- THE TASK: Lines with "prerequisites": please show every one of them from the listing below.

- DATA:
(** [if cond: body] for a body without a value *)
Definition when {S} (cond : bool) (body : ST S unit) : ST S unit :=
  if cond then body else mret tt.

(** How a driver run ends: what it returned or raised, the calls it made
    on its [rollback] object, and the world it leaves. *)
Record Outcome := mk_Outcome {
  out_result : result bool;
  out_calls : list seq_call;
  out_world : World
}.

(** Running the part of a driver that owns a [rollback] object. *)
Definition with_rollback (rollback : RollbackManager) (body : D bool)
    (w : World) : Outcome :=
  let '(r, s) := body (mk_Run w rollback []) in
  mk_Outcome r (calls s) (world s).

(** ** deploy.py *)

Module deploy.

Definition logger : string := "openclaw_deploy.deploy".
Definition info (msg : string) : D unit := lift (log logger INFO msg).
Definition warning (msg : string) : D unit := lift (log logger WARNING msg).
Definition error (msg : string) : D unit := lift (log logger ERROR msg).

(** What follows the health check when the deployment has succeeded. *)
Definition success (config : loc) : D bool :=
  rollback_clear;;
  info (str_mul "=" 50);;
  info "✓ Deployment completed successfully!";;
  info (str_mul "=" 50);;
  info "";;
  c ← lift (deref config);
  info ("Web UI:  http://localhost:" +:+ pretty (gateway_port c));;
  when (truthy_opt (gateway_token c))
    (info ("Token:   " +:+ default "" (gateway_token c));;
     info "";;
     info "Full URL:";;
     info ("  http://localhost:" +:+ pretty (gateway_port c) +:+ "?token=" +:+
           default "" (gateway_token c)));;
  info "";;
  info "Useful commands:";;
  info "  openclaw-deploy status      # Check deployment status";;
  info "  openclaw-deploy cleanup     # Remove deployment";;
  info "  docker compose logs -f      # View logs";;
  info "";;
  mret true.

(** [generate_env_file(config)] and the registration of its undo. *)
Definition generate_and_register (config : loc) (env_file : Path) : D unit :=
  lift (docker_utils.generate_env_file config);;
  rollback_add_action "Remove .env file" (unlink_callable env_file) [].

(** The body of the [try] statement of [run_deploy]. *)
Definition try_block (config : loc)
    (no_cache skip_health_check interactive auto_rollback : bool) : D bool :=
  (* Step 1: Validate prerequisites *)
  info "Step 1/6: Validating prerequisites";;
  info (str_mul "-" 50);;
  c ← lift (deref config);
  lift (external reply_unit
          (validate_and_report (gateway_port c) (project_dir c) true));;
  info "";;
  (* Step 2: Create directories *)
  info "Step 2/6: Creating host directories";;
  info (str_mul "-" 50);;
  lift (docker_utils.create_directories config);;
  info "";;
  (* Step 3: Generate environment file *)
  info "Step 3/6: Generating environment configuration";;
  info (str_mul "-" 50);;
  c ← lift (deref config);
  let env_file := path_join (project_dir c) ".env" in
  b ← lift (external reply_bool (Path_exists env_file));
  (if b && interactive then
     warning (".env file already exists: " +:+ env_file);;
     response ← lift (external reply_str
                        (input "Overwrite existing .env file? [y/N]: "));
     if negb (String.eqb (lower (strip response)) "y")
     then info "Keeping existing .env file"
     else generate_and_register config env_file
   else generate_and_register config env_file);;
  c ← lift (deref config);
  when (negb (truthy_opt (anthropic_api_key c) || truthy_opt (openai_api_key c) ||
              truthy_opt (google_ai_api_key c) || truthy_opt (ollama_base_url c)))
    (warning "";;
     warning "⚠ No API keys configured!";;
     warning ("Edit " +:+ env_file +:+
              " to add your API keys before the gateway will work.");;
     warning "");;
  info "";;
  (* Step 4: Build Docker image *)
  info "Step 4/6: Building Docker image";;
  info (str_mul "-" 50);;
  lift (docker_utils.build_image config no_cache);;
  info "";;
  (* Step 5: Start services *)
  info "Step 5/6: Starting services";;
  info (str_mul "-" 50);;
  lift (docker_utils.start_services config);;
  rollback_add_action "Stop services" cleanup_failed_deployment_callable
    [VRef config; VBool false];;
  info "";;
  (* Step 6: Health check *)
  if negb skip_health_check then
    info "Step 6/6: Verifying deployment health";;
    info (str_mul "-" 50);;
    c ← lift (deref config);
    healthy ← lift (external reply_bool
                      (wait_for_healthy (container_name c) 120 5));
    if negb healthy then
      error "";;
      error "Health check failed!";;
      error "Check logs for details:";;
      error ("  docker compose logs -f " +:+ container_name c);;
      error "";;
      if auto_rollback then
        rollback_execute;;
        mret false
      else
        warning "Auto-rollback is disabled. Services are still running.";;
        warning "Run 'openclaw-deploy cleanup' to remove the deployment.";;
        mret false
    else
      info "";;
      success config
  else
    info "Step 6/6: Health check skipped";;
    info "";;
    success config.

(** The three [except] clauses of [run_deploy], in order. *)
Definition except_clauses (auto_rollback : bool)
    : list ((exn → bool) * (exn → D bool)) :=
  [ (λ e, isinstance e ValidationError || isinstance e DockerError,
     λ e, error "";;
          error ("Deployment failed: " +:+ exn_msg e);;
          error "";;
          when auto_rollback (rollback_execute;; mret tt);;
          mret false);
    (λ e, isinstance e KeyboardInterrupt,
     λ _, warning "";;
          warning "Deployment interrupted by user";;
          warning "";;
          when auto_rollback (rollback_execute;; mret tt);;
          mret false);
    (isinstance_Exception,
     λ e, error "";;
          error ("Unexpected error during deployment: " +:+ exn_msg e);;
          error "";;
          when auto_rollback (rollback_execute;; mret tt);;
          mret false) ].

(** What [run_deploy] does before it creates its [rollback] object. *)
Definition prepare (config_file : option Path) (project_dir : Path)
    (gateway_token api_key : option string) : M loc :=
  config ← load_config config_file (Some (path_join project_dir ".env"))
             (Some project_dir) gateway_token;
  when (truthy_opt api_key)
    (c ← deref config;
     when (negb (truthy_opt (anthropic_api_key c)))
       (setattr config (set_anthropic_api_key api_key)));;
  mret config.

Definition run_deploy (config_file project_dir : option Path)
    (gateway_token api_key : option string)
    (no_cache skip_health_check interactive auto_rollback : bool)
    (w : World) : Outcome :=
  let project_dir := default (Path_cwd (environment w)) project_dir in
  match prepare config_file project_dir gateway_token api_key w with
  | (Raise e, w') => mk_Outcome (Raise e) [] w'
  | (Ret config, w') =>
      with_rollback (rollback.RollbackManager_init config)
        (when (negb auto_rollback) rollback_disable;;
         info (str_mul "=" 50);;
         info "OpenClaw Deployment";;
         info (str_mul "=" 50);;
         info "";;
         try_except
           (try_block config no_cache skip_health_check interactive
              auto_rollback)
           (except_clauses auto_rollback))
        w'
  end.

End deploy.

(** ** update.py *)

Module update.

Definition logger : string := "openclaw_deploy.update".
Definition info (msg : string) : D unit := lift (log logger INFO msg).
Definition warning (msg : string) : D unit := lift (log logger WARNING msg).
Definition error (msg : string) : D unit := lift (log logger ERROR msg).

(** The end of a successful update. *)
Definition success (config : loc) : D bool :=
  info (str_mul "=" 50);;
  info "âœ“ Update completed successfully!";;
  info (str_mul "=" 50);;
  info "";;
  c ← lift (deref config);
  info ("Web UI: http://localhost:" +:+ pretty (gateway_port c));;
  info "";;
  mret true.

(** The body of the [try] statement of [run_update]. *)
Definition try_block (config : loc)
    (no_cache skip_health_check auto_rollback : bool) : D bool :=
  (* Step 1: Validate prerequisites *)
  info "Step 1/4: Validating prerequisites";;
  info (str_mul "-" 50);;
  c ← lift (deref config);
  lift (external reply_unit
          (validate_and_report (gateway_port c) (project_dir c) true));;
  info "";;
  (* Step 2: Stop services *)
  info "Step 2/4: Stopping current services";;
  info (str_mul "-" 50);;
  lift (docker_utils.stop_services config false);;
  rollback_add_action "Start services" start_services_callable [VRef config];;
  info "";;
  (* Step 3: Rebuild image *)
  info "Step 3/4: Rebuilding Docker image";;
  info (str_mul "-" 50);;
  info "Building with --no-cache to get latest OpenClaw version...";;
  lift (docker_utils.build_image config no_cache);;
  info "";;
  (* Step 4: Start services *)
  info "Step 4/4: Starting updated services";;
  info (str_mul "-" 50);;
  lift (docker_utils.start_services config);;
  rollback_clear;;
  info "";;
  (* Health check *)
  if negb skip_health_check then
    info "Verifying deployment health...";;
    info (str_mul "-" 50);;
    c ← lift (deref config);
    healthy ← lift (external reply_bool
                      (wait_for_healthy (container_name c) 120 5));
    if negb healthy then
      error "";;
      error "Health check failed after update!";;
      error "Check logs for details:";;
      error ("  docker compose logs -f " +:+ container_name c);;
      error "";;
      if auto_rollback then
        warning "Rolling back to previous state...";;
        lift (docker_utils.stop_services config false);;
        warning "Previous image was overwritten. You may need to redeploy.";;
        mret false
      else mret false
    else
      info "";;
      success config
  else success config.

...

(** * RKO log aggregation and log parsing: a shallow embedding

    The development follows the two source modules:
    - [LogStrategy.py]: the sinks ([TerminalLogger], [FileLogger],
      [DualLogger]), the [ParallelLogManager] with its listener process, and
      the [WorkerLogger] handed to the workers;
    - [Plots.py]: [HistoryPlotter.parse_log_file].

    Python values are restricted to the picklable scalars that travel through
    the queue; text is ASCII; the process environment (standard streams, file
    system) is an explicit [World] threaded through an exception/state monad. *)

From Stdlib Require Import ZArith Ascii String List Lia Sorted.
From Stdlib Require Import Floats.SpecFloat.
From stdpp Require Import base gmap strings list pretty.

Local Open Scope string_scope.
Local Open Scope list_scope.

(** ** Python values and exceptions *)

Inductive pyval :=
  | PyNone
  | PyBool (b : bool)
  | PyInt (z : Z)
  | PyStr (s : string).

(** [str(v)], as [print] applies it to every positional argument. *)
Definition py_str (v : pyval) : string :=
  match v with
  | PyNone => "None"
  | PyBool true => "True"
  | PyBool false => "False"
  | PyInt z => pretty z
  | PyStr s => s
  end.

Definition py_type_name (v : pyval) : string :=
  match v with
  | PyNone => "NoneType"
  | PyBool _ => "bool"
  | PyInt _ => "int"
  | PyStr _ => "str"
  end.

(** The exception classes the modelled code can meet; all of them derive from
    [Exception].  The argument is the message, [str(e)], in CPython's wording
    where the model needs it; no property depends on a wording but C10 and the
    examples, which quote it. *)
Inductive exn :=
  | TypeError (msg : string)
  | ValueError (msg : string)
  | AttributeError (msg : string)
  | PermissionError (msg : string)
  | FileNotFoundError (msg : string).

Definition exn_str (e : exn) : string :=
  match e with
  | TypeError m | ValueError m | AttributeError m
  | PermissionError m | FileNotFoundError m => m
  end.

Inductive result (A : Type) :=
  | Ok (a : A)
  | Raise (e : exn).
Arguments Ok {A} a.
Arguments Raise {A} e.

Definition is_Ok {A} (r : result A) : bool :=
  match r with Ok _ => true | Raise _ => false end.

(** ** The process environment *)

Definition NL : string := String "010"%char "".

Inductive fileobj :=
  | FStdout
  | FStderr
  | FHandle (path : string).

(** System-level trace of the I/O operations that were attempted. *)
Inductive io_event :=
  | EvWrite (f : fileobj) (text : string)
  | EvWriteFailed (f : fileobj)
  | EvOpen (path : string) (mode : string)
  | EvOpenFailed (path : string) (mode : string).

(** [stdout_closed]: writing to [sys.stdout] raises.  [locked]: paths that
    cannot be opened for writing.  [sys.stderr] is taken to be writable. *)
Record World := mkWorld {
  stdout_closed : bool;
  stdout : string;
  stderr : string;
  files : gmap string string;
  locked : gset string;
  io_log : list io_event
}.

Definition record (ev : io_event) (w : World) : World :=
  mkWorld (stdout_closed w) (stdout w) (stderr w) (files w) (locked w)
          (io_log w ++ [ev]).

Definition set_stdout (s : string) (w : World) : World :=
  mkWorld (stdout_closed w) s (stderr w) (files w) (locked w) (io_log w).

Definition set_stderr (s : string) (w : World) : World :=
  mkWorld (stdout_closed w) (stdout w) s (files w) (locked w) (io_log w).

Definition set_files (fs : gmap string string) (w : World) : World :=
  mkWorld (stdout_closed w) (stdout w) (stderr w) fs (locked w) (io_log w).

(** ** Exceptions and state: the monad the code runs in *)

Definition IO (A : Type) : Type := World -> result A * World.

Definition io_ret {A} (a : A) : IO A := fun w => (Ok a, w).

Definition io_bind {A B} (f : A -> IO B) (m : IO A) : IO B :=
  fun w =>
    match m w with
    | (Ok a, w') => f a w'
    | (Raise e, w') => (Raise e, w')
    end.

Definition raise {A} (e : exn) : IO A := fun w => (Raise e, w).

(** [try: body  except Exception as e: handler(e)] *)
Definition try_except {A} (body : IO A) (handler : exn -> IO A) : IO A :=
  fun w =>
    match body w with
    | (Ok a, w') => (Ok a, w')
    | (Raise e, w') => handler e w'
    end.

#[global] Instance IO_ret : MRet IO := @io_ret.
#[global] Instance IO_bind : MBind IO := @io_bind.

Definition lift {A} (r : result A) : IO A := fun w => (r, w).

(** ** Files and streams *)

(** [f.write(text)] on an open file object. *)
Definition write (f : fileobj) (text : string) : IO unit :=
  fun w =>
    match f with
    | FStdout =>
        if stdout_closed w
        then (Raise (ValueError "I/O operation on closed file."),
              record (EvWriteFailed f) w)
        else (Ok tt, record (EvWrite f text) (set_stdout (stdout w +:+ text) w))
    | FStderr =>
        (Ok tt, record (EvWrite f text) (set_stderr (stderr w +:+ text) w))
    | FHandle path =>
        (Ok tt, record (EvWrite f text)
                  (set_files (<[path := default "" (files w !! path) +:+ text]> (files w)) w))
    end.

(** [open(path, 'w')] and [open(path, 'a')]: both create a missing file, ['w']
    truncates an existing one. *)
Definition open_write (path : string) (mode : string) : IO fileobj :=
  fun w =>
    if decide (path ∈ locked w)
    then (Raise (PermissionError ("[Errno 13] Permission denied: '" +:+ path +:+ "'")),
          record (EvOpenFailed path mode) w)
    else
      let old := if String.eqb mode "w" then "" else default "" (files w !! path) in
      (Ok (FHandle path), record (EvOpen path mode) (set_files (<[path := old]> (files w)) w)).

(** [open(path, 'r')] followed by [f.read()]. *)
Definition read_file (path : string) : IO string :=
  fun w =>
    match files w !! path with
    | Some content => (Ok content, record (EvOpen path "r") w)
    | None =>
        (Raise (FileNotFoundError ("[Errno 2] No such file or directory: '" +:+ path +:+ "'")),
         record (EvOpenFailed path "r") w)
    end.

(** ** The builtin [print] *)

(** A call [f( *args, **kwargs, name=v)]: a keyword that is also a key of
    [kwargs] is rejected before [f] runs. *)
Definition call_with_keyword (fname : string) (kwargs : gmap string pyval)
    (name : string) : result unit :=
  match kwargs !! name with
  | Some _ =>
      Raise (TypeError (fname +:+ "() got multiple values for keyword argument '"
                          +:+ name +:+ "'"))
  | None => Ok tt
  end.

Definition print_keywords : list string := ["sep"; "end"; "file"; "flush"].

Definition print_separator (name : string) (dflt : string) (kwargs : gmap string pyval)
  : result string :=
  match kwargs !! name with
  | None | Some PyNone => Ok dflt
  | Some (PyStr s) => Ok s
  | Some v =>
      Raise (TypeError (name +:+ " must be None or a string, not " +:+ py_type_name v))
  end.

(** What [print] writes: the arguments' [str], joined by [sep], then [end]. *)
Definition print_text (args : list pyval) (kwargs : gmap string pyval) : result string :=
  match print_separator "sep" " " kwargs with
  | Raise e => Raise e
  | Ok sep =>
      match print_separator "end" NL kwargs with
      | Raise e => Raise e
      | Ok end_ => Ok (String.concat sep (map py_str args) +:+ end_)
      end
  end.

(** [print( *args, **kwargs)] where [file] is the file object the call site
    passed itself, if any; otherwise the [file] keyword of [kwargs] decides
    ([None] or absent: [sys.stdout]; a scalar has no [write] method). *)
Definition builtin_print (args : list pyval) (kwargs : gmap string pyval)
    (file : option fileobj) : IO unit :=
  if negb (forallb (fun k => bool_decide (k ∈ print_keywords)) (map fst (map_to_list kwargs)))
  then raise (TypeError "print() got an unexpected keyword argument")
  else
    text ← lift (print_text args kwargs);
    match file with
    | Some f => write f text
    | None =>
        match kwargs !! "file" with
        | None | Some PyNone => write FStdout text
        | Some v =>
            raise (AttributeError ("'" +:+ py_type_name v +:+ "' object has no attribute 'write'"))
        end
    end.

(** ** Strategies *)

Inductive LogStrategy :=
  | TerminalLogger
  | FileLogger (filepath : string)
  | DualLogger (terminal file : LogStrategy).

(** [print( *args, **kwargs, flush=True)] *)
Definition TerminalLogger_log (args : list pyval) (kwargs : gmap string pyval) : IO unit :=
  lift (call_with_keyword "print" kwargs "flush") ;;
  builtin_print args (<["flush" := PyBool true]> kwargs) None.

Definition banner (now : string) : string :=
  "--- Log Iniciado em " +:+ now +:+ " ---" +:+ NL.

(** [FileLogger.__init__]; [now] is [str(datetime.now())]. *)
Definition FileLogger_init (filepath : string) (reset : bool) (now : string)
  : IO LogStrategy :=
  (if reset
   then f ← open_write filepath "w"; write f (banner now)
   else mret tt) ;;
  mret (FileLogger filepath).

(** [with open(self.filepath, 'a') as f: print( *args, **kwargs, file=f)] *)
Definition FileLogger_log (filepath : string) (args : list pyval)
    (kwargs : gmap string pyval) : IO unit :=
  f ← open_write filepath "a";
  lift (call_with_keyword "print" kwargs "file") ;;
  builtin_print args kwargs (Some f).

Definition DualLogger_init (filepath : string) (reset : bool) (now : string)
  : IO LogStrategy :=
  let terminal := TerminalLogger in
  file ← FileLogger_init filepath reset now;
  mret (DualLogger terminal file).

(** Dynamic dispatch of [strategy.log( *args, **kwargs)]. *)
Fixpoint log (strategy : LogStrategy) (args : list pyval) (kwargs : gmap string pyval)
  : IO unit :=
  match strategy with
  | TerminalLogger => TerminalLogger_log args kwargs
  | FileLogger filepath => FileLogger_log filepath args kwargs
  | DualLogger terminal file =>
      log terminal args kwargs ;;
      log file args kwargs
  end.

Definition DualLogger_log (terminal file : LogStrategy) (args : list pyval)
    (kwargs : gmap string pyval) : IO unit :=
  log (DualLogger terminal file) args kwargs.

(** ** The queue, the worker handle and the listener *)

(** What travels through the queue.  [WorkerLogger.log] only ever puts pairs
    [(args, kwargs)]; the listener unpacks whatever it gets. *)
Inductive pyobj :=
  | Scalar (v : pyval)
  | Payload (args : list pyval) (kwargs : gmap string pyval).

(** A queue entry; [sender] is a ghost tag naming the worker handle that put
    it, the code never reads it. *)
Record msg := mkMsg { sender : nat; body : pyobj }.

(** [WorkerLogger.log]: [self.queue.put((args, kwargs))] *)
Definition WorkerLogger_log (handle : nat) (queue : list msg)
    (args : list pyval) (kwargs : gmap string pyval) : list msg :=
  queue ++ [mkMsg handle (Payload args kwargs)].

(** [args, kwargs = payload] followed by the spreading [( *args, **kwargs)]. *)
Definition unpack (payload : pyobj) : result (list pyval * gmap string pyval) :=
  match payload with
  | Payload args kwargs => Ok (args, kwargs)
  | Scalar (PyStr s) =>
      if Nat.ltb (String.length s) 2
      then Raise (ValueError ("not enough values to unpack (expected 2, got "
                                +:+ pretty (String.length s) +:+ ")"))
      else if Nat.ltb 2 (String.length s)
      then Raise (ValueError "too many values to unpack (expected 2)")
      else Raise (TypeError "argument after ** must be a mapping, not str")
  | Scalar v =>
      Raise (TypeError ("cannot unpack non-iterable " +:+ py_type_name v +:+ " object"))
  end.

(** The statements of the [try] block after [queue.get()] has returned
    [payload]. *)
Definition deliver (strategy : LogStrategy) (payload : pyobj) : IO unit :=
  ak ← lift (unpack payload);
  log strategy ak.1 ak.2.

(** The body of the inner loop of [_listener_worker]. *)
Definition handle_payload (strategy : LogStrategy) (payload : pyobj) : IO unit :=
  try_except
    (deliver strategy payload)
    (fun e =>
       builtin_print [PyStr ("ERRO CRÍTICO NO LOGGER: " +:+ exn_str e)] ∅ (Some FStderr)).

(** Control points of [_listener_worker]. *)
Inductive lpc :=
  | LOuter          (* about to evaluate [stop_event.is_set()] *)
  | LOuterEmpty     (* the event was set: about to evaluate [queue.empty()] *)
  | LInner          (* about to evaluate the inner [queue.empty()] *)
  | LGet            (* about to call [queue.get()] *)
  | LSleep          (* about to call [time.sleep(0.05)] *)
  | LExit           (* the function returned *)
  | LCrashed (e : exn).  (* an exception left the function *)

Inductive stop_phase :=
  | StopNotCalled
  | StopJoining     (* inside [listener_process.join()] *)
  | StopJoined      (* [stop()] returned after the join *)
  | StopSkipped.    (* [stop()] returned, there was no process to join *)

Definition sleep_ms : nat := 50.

- RESULT FOR THIS TASK:
  (* Step 1: Validate prerequisites *)
  info "Step 1/6: Validating prerequisites";;
  (* Step 1: Validate prerequisites *)
  info "Step 1/4: Validating prerequisites";;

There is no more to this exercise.